:: SUPPLIED MATERIAL
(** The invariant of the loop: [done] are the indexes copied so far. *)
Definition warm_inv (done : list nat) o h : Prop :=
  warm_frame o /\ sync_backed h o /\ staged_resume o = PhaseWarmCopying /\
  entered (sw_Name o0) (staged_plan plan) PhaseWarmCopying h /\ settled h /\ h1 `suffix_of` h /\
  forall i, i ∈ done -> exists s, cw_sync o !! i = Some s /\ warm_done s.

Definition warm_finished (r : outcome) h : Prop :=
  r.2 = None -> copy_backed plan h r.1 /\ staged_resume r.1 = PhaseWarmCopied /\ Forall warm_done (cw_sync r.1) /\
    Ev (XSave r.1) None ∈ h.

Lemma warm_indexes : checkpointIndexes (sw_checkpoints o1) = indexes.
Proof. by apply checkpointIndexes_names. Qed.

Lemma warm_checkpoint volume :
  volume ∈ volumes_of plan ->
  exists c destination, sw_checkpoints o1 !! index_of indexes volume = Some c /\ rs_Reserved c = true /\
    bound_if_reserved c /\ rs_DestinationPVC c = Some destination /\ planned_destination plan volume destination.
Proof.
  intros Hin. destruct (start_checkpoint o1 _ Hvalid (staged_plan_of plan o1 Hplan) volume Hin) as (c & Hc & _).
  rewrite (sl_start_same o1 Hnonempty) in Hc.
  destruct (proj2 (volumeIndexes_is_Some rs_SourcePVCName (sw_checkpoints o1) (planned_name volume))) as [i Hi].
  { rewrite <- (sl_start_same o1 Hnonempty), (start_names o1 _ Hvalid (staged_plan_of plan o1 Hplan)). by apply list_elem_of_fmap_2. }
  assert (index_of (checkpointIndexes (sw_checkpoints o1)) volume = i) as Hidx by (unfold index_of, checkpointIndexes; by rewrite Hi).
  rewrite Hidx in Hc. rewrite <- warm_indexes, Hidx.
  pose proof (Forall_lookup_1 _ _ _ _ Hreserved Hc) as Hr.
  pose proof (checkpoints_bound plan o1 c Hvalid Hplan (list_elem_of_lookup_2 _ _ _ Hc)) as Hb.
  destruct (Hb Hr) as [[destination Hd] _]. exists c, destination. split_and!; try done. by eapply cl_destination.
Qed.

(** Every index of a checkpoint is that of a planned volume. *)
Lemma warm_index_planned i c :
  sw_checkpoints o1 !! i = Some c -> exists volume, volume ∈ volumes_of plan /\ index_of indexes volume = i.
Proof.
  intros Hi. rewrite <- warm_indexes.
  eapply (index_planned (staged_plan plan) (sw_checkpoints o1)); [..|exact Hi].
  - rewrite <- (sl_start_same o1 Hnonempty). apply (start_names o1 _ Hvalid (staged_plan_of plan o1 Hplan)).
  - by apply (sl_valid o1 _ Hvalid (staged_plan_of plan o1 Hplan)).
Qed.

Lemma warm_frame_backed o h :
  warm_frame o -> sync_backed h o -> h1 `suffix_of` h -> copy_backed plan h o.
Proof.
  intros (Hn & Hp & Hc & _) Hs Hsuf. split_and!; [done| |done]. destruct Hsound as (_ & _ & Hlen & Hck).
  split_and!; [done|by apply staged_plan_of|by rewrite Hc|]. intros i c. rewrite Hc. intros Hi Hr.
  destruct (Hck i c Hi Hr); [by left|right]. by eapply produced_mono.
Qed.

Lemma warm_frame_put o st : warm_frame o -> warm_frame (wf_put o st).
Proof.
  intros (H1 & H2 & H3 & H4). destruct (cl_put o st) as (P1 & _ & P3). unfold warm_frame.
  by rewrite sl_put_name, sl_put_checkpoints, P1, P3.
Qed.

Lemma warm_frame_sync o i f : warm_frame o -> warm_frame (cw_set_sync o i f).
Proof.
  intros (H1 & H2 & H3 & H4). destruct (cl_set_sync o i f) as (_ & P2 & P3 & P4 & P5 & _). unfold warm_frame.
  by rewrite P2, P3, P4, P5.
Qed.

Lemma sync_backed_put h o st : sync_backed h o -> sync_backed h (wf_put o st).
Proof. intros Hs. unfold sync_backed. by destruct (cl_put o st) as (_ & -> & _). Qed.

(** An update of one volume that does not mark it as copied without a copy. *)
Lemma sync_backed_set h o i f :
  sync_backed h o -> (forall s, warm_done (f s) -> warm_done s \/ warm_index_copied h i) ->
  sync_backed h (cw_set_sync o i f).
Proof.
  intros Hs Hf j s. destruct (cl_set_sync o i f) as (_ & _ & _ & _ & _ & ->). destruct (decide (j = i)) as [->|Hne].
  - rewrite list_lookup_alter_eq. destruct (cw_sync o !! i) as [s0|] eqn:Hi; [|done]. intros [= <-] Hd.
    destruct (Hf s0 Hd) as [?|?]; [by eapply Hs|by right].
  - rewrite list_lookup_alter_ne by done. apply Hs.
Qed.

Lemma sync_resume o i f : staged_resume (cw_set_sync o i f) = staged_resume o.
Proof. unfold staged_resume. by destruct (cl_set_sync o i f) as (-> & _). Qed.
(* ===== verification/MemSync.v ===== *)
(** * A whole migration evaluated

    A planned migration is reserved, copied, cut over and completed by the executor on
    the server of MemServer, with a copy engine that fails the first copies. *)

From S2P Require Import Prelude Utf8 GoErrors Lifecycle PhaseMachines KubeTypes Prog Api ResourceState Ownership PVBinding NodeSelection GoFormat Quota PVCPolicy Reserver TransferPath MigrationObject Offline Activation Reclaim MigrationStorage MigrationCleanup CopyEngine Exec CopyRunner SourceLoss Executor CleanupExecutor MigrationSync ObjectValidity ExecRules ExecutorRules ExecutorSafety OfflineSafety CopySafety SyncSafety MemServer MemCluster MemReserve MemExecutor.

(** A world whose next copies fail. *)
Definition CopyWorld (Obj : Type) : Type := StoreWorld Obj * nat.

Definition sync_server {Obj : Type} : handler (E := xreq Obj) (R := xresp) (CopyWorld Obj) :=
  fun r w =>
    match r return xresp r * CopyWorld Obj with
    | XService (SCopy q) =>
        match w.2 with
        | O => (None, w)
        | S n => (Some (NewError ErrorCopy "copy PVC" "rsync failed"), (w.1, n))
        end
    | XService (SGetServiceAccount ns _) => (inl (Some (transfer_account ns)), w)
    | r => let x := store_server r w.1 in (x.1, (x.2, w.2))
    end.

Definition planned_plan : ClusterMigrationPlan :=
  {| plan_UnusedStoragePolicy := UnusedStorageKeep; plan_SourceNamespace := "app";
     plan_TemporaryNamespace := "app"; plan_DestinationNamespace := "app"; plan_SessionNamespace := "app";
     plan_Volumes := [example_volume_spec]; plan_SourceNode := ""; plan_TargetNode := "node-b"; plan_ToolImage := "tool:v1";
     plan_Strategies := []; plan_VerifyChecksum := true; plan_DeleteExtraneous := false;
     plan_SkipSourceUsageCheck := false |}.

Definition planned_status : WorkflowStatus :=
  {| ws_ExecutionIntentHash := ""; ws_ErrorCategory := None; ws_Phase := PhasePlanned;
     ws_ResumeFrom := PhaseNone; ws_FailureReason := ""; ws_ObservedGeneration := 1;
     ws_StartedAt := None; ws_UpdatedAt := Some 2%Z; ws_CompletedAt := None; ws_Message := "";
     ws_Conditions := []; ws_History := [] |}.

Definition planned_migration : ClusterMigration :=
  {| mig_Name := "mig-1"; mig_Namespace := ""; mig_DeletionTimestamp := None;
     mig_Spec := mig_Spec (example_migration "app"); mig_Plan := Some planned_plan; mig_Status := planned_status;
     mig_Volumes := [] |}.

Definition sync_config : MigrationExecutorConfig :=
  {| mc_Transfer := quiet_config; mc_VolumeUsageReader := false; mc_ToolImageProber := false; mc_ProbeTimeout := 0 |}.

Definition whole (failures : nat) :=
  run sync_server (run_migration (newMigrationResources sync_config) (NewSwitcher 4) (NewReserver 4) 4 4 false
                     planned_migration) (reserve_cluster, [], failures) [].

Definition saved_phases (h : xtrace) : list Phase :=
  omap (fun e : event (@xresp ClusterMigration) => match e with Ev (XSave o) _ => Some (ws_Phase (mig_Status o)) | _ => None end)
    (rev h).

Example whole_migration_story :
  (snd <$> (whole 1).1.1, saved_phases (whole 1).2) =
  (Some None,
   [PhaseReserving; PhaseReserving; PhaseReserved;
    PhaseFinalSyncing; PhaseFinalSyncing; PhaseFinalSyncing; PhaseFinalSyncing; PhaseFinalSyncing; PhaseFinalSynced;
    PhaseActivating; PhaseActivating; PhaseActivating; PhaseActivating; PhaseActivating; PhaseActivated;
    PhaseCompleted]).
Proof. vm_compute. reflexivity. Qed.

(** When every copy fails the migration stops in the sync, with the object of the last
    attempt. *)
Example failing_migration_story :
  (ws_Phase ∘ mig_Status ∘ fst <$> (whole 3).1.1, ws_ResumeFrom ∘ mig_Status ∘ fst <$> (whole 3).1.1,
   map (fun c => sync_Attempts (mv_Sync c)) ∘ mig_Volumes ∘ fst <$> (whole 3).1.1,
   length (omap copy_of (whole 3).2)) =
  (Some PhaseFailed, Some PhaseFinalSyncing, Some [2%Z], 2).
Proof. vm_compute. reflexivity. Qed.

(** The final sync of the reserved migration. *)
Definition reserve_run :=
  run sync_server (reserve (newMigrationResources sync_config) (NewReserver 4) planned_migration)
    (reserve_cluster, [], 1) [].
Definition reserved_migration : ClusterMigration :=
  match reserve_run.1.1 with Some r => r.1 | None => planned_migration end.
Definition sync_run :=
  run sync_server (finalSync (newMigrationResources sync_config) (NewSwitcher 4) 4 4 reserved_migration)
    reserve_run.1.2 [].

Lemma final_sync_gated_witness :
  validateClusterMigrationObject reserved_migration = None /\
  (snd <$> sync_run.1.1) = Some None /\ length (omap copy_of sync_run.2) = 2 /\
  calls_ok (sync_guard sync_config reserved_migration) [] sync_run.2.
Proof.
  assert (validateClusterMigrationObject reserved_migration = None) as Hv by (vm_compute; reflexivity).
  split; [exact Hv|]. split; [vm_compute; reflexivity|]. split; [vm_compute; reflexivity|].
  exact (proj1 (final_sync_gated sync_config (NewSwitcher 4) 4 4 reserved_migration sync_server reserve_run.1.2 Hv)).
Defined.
::::
● TASK: Every line in the listing that holds the string "exact" should be copied out.

● EXPECTED OUTPUT:
  eapply (index_planned (staged_plan plan) (sw_checkpoints o1)); [..|exact Hi].
  split; [exact Hv|]. split; [vm_compute; reflexivity|]. split; [vm_compute; reflexivity|].
  exact (proj1 (final_sync_gated sync_config (NewSwitcher 4) 4 4 reserved_migration sync_server reserve_run.1.2 Hv)).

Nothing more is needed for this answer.